Work required:
Would you return, word for word, the lines of the data below from the line with "Lemma collect_entries es" through the line with "[|b l]; [done|].", and no others?

Items from a data source
- - - - -

(* ===== verification/NetConfig.v ===== *)
(** * Network configuration

    Models the parsing half of erp-runtime/src/network/config.rs (the bootstrap peers
    that are compiled into the image) and rp-runtime/src/network/config.rs (the
    environment variables of the host).  Addresses are the class [MultiaddrLib] of
    [Identify]; the textual form of peer ids is the class [PeerIdText]. *)

From S2P Require Import Prelude.
From S2P Require Import Text.
From S2P Require Import Ipv6.
From S2P Require Import Crypto.
From S2P Require Import Messages.
From S2P Require Import Errors.
From S2P Require Import HostNetwork.
From S2P Require Import ErpNetwork.
From S2P Require Import Identify.

(** [str::parse::<PeerId>] followed by [to_bytes] *)
Class PeerIdText : Type := peer_id_parse : bytes → option bytes.

Definition comma : byte := x2c.
Definition at_sign : byte := x40.

(** ** The embedded runtime *)

Section erp_config.
Context `{MultiaddrLib, PeerIdText}.

Definition parse_transport_peer_id (value : bytes) : result bytes Erp.RuntimeError :=
  match peer_id_parse value with
  | Some id => Ok id
  | None => Err (Erp.Config "BOOTSTRAP_PEERS contains an invalid libp2p peer id")
  end.

Definition parse_bootstrap_address (value : bytes) : result MultiaddrLite Erp.RuntimeError :=
  match multiaddr_parse value with
  | None => Err (Erp.Config "BOOTSTRAP_PEERS contains an invalid multiaddr")
  | Some m =>
      match multiaddr_iter m with
      | [ProtoIp4 addr; ProtoTcp port] => Ok (Ip4Tcp addr port)
      | [ProtoDns4 host; ProtoTcp port] => Ok (Dns4Tcp host port)
      | _ => Err (Erp.Config "BOOTSTRAP_PEERS only supports /ip4/.../tcp/... and /dns4/.../tcp/... entries")
      end
  end.

Definition parse_bootstrap_peer (entry : bytes) : result BootstrapPeer Erp.RuntimeError :=
  let! r := match split_once at_sign entry with
            | Some (address, peer_id) =>
                let! id := parse_transport_peer_id (trim peer_id) in
                Ok (address, Some id)
            | None => Ok (entry, None)
            end in
  let '(address, expected) := r in
  let! address := parse_bootstrap_address (trim address) in
  Ok (mkBootstrapPeer address expected).

Definition parse_bootstrap_peers (input : option bytes) : result (list BootstrapPeer) Erp.RuntimeError :=
  match (match input with
         | Some input => if bool_decide (trim input = []) then None else Some (trim input)
         | None => None
         end) with
  | None => Ok []
  | Some input =>
      collect parse_bootstrap_peer (filter (λ e, e ≠ []) (map trim (split_on comma input)))
  end.

(** [env] is the variable [BOOTSTRAP_PEERS] of the build. *)
Definition from_build_env (env : option bytes) : result NetworkConfig Erp.RuntimeError :=
  let! peers := parse_bootstrap_peers env in
  let d := NetworkConfig_default in
  Ok (mkNetworkConfig (listen_port d) (config_max_peers d) (max_outbound_dials d) (config_max_frame_len d)
        (config_max_blocks_per_chunk d) (idle_timeout_ms d) peers).
End erp_config.

(** ** The host runtime *)

Section host_config.
Context `{MultiaddrLib}.

Record HostNetworkConfig : Type := mkHostNetworkConfig {
  host_listen_addr : Multiaddr;
  bootstrap_addrs : list Multiaddr;
  request_timeout_secs : Z;
  idle_timeout_secs : Z;
  host_max_frame_len : Z;
  host_max_blocks_per_chunk : Z;
}.

Definition DEFAULT_LISTEN_ADDR : bytes := str "/ip4/0.0.0.0/tcp/4001".
Definition DEFAULT_REQUEST_TIMEOUT_SECS : Z := 10.
Definition DEFAULT_IDLE_TIMEOUT_SECS : Z := 300.

Definition HostNetworkConfig_default : outcome HostNetworkConfig :=
  match multiaddr_parse DEFAULT_LISTEN_ADDR with
  | None => Panic
  | Some addr =>
      Ret (mkHostNetworkConfig addr [] DEFAULT_REQUEST_TIMEOUT_SECS DEFAULT_IDLE_TIMEOUT_SECS
             HostNetwork.DEFAULT_MAX_FRAME_LEN HostNetwork.DEFAULT_MAX_BLOCKS_PER_CHUNK)
  end.

(** [str::parse::<u64>]: digits, after an optional plus sign, that fit *)
Definition parse_u64 (value : bytes) : option Z :=
  let digits := if bool_decide (head value = Some x2b) then tail value else value in
  if bool_decide (digits = []) || negb (forallb is_digit digits) then None
  else if bool_decide (read_decimal digits ≤ u64_max) then Some (read_decimal digits) else None.

(** The variables of the environment; a variable that is not valid Unicode is [None] too. *)
Definition Env : Type := string → option bytes.

Definition parse_bootstrap_addrs (value : bytes) : result (list Multiaddr) Host.RuntimeError :=
  collect (λ entry, match multiaddr_parse entry with
                    | Some m => Ok m
                    | None => Err (Host.Config "invalid RP_RUNTIME_BOOTSTRAP_PEERS")
                    end)
    (filter (λ e, e ≠ []) (map trim (split_on comma value))).

Definition from_env (env : Env) : outcome (result HostNetworkConfig Host.RuntimeError) :=
  config ← HostNetworkConfig_default;
  Ret (
    let! config :=
      match env "RP_RUNTIME_LISTEN_ADDR" with
      | None => Ok config
      | Some value =>
          match multiaddr_parse value with
          | None => Err (Host.Config "invalid RP_RUNTIME_LISTEN_ADDR")
          | Some addr =>
              Ok (mkHostNetworkConfig addr (bootstrap_addrs config) (request_timeout_secs config)
                    (idle_timeout_secs config) (host_max_frame_len config) (host_max_blocks_per_chunk config))
          end
      end in
    let! config :=
      match env "RP_RUNTIME_BOOTSTRAP_PEERS" with
      | None => Ok config
      | Some value =>
          let! addrs := parse_bootstrap_addrs value in
          Ok (mkHostNetworkConfig (host_listen_addr config) addrs (request_timeout_secs config)
                (idle_timeout_secs config) (host_max_frame_len config) (host_max_blocks_per_chunk config))
      end in
    Ok (match (value ← env "RP_RUNTIME_REQUEST_TIMEOUT_SECS"; parse_u64 value) with
        | None => config
        | Some secs =>
            mkHostNetworkConfig (host_listen_addr config) (bootstrap_addrs config) secs
              (idle_timeout_secs config) (host_max_frame_len config) (host_max_blocks_per_chunk config)
        end)).
End host_config.

(** ** What a list of bootstrap peers can look like *)

Definition blank (l : bytes) : Prop := Forall (λ b, white b = true) l.

Definition addr_text (a : MultiaddrLite) : bytes :=
  match a with
  | Ip4Tcp addr port => ip4_tcp_text addr port
  | Dns4Tcp host port => dns4_tcp_text host port
  end.

(** A host name that is not cut at a comma or an at sign. *)
Definition addr_plain (a : MultiaddrLite) : Prop :=
  match a with Ip4Tcp _ _ => True | Dns4Tcp host _ => (comma ∉ str host) ∧ (at_sign ∉ str host) end.

(** An entry: nothing, or an address with spaces around it, and a peer id after an at sign. *)
Inductive Entry : Type :=
| Blank (pad : bytes)
| Plain (p : bytes) (a : MultiaddrLite) (q : bytes)
| Expecting (p : bytes) (a : MultiaddrLite) (q r text u : bytes).

Definition entry_text (e : Entry) : bytes :=
  match e with
  | Blank pad => pad
  | Plain p a q => p ++ addr_text a ++ q
  | Expecting p a q r text u => p ++ (addr_text a ++ q ++ at_sign :: r ++ text) ++ u
  end.

Section entries.
Context `{MultiaddrLib, PeerIdText, !MultiaddrLaws}.

Definition entry_peer (e : Entry) : option BootstrapPeer :=
  match e with
  | Blank _ => None
  | Plain _ a _ => Some (mkBootstrapPeer a None)
  | Expecting _ a _ _ text _ => Some (mkBootstrapPeer a (peer_id_parse text))
  end.

Definition entry_ok (e : Entry) : Prop :=
  match e with
  | Blank pad => blank pad
  | Plain p a q => blank p ∧ blank q ∧ addr_ok a ∧ addr_plain a
  | Expecting p a q r text u =>
      blank p ∧ blank q ∧ blank r ∧ blank u ∧ addr_ok a ∧ addr_plain a ∧
      trimmed text ∧ (comma ∉ text) ∧ is_Some (peer_id_parse text)
  end.

Lemma blank_without c l : white c = false → blank l → c ∉ l.
Proof. intros Hc Hl Hin. unfold blank in Hl. rewrite Forall_forall in Hl. specialize (Hl c Hin). simpl in Hl. congruence. Qed.

Lemma digit_visible b : is_digit b = true → visible b = true.
Proof. by destruct b. Qed.

Lemma decimal_trimmed_end l n : 0 ≤ n → ∃ b, last (l ++ decimal n) = Some b ∧ visible b = true.
Proof.
  intros Hn. pose proof (decimal_ne n) as Hne. pose proof (decimal_digits n Hn) as Hd.
  destruct (decimal n) as [|d ds] using rev_ind; [done|]. exists d. rewrite app_assoc, last_snoc. split; [done|].
  apply Forall_app in Hd as [_ Hd]. apply Forall_cons in Hd as [Hd _]. by apply digit_visible.
Qed.

Lemma addr_trimmed a : addr_ok a → trimmed (addr_text a).
Proof.
  destruct a as [addr port|host port]; intros [_ [Hp _]]; (split; [by exists x2f|]); cbn [addr_text].
  - unfold ip4_tcp_text. rewrite !app_assoc. by apply decimal_trimmed_end.
  - unfold dns4_tcp_text. rewrite !app_assoc. by apply decimal_trimmed_end.
Qed.

Lemma addr_without c a :
  is_digit c = false → lacks c (str "/ip4/" ++ str "/dns4/" ++ str "/tcp/" ++ str ".") = true →
  addr_ok a → match a with Ip4Tcp _ _ => True | Dns4Tcp host _ => c ∉ str host end → c ∉ addr_text a.
Proof.
  intros Hd Hl%lacks_spec Ha Hh. rewrite !not_elem_of_app in Hl. destruct Hl as (H4 & H6 & Ht & Hdot).
  destruct a as [addr port|host port]; destruct Ha as [_ [Hp _]]; cbn [addr_text];
    [unfold ip4_tcp_text|unfold dns4_tcp_text]; rewrite !not_elem_of_app; split_and!;
    try done; try (by apply digits_without).
  by apply ipv4_text_without.
Qed.

Lemma parse_address_text a : addr_ok a → parse_bootstrap_address (addr_text a) = Ok a.
Proof.
  unfold parse_bootstrap_address. destruct a as [addr port|host port]; intros [Ha Hp]; cbn [addr_text].
  - destruct (multiaddr_parse_ip4 addr port Ha Hp) as (m & -> & ->). done.
  - destruct (multiaddr_parse_dns4 host port Ha Hp) as (m & -> & ->). done.
Qed.

(** Trimming an entry leaves what the parser of entries reads as the peer. *)
Lemma entry_parses e :
  entry_ok e →
  match entry_peer e with
  | None => trim (entry_text e) = []
  | Some peer => trim (entry_text e) ≠ [] ∧ parse_bootstrap_peer (trim (entry_text e)) = Ok peer
  end.
Proof.
  destruct e as [pad|p a q|p a q r text u]; cbn [entry_ok entry_peer entry_text].
  - intros Hp. unfold trim. rewrite <-(app_nil_r pad), trim_start_pad by done. done.
  - intros (Hp & Hq & Ha & Hpl). rewrite trim_pad by auto using addr_trimmed.
    assert (at_sign ∉ addr_text a) as Hat by (apply addr_without; [done..|by destruct a; [|destruct Hpl]]).
    split; [by destruct a|]. unfold parse_bootstrap_peer. rewrite split_once_absent by done. cbn [try_].
    pose proof (trim_pad [] (addr_text a) [] ltac:(constructor) ltac:(constructor) (addr_trimmed a Ha)) as Ht.
    rewrite app_nil_r in Ht. simpl in Ht. rewrite Ht, parse_address_text by done. done.
  - intros (Hp & Hq & Hr & Hu & Ha & Hpl & Htext & _ & [id Hid]).
    assert (at_sign ∉ addr_text a) as Hat by (apply addr_without; [done..|by destruct a; [|destruct Hpl]]).
    assert (at_sign ∉ q) as Hatq by by apply blank_without.
    rewrite trim_pad; [|done|done|].
    2:{ split; [destruct (addr_trimmed a Ha) as [(b & Hb & Hv) _]; exists b; by destruct (addr_text a)|].
        destruct Htext as [_ (b & Hb & Hv)]. exists b. split; [|done].
        destruct text as [|t0 text0] using rev_ind; [done|]. rewrite last_snoc in Hb. injection Hb as ->.
        rewrite app_comm_cons, !app_assoc. by rewrite last_snoc. }
    split; [by destruct a|]. unfold parse_bootstrap_peer. rewrite app_assoc, split_once_found by set_solver.
    cbn [try_]. unfold parse_transport_peer_id.
    pose proof (trim_pad r text [] Hr ltac:(constructor) Htext) as Ht. rewrite app_nil_r in Ht. rewrite Ht, Hid.
    cbn [try_]. pose proof (trim_pad [] (addr_text a) q ltac:(constructor) Hq (addr_trimmed a Ha)) as Ht'. simpl in Ht'.
    rewrite Ht', parse_address_text by done. done.
Qed.

Lemma entry_without_comma e : entry_ok e → comma ∉ entry_text e.
Proof.
  assert (∀ a, addr_ok a → addr_plain a → comma ∉ addr_text a) as Hac.
  { intros a Ha Hpl. apply addr_without; [done..|by destruct a; [|destruct Hpl]]. }
  destruct e as [pad|p a q|p a q r text u]; cbn [entry_ok entry_text].
  - by apply blank_without.
  - intros (Hp & Hq & Ha & Hpl). rewrite !not_elem_of_app. auto using blank_without.
  - intros (Hp & Hq & Hr & Hu & Ha & Hpl & _ & Ht & _). rewrite !not_elem_of_app, not_elem_of_cons, not_elem_of_app.
    split_and!; auto using blank_without.
Qed.

Lemma collect_entries es :
  Forall entry_ok es →
  collect parse_bootstrap_peer (filter (λ e, e ≠ []) (map trim (map entry_text es))) = Ok (omap entry_peer es).
Proof.
  induction 1 as [|e es He _ IH]; [done|]. cbn [map]. pose proof (entry_parses e He) as Hp.
  rewrite filter_cons. cbn [omap list_omap]. destruct (entry_peer e) as [peer|].
  - destruct Hp as [Hne Hp]. rewrite decide_True by done. cbn [collect]. by rewrite Hp, IH.
  - rewrite decide_False by (rewrite Hp; tauto). done.
Qed.

(** the bootstrap peers that are compiled in are the ones that were written down: a list
    of entries separated by commas, with spaces around addresses and peer ids and with empty
    entries, is read as the peers of its entries, in their order. *)
Theorem bootstrap_peers_read p es q :
  es ≠ [] → Forall entry_ok es → blank p → blank q → trimmed (join_with [comma] (map entry_text es)) →
  from_build_env (Some (p ++ join_with [comma] (map entry_text es) ++ q)) =
    Ok (mkNetworkConfig DEFAULT_LISTEN_PORT DEFAULT_MAX_PEERS DEFAULT_MAX_OUTBOUND_DIALS DEFAULT_MAX_FRAME_LEN
          DEFAULT_MAX_BLOCKS_PER_CHUNK DEFAULT_IDLE_TIMEOUT_MS (omap entry_peer es)).
Proof.
  intros Hne Hes Hp Hq Ht. unfold from_build_env, parse_bootstrap_peers. rewrite trim_pad by done.
  rewrite bool_decide_false.
  2:{ intros E. rewrite E in Ht. by destruct Ht as [(b & Hb & _) _]. }
  rewrite split_on_join, collect_entries; [done|done|by destruct es|].
  apply Forall_map. eapply Forall_impl; [exact Hes|]. intros e. apply entry_without_comma.
Qed.
End entries.

(** A timeout that was written down is read, unless it does not fit. *)
Lemma parse_u64_decimal n : is_u64 n → parse_u64 (decimal n) = Some n.
Proof.
  intros [Hn Hm]. pose proof (decimal_ne n) as Hne. pose proof (decimal_digits n Hn) as Hd.
  assert (read_decimal (decimal n) = n) as Hr by (apply read_decimal_decimal; unfold u64_modulus in Hm; lia).
  assert (head (decimal n) ≠ Some x2b) as Hplus.
  { destruct (decimal n) as [|b l]; [done|]. apply Forall_cons in Hd as [Hb _]. by intros [= ->]. }
  unfold parse_u64. rewrite (bool_decide_false _ Hplus), (bool_decide_false (decimal n = [])) by done.
  rewrite (proj2 (forallb_forall is_digit (decimal n))).
  - cbn [negb orb]. rewrite Hr, bool_decide_true; [done|]. unfold u64_max, u64_modulus in *. lia.
  - intros b Hb. rewrite Forall_forall in Hd. by apply Hd, list_elem_of_In.
Qed.

Module ConfigWitness.
Import ToyMultiaddr.

(** Peer ids as they are. *)
#[local] Instance plain_ids : PeerIdText := λ b, if bool_decide (b = []) then None else Some b.

Definition entries : list Entry :=
  [Plain [] (Ip4Tcp [x0a; x00; x00; x07] 4001) [x20]; Blank [x20; x09];
   Expecting [x20] (Dns4Tcp "node.example" 80) [x20] [x20] (str "12D3") []].

Lemma bootstrap_peers_read_witness :
  from_build_env (Some ([x20] ++ join_with [comma] (map entry_text entries) ++ [x0a])) =
    Ok (mkNetworkConfig 4001 16 4 65536 8 60000
          [mkBootstrapPeer (Ip4Tcp [x0a; x00; x00; x07] 4001) None;
           mkBootstrapPeer (Dns4Tcp "node.example" 80) (Some (str "12D3"))]).
Proof.
  rewrite (bootstrap_peers_read [x20] entries [x0a]).
  - reflexivity.
  - discriminate.
  - repeat constructor; unfold is_u16, host_name; simpl; try lia; try done; try (by apply lacks_spec).
    all: eexists; vm_compute; done.
  - repeat constructor.
  - repeat constructor.
  - split; eexists; split; vm_compute; reflexivity.
Defined.
End ConfigWitness.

- - - - -

Task solution:
Lemma collect_entries es :
  Forall entry_ok es →
  collect parse_bootstrap_peer (filter (λ e, e ≠ []) (map trim (map entry_text es))) = Ok (omap entry_peer es).
Proof.
  induction 1 as [|e es He _ IH]; [done|]. cbn [map]. pose proof (entry_parses e He) as Hp.
  rewrite filter_cons. cbn [omap list_omap]. destruct (entry_peer e) as [peer|].
  - destruct Hp as [Hne Hp]. rewrite decide_True by done. cbn [collect]. by rewrite Hp, IH.
  - rewrite decide_False by (rewrite Hp; tauto). done.
Qed.

(** the bootstrap peers that are compiled in are the ones that were written down: a list
    of entries separated by commas, with spaces around addresses and peer ids and with empty
    entries, is read as the peers of its entries, in their order. *)
Theorem bootstrap_peers_read p es q :
  es ≠ [] → Forall entry_ok es → blank p → blank q → trimmed (join_with [comma] (map entry_text es)) →
  from_build_env (Some (p ++ join_with [comma] (map entry_text es) ++ q)) =
    Ok (mkNetworkConfig DEFAULT_LISTEN_PORT DEFAULT_MAX_PEERS DEFAULT_MAX_OUTBOUND_DIALS DEFAULT_MAX_FRAME_LEN
          DEFAULT_MAX_BLOCKS_PER_CHUNK DEFAULT_IDLE_TIMEOUT_MS (omap entry_peer es)).
Proof.
  intros Hne Hes Hp Hq Ht. unfold from_build_env, parse_bootstrap_peers. rewrite trim_pad by done.
  rewrite bool_decide_false.
  2:{ intros E. rewrite E in Ht. by destruct Ht as [(b & Hb & _) _]. }
  rewrite split_on_join, collect_entries; [done|done|by destruct es|].
  apply Forall_map. eapply Forall_impl; [exact Hes|]. intros e. apply entry_without_comma.
Qed.
End entries.

(** A timeout that was written down is read, unless it does not fit. *)
Lemma parse_u64_decimal n : is_u64 n → parse_u64 (decimal n) = Some n.
Proof.
  intros [Hn Hm]. pose proof (decimal_ne n) as Hne. pose proof (decimal_digits n Hn) as Hd.
  assert (read_decimal (decimal n) = n) as Hr by (apply read_decimal_decimal; unfold u64_modulus in Hm; lia).
  assert (head (decimal n) ≠ Some x2b) as Hplus.
  { destruct (decimal n) as [|b l]; [done|]. apply Forall_cons in Hd as [Hb _]. by intros [= ->]. }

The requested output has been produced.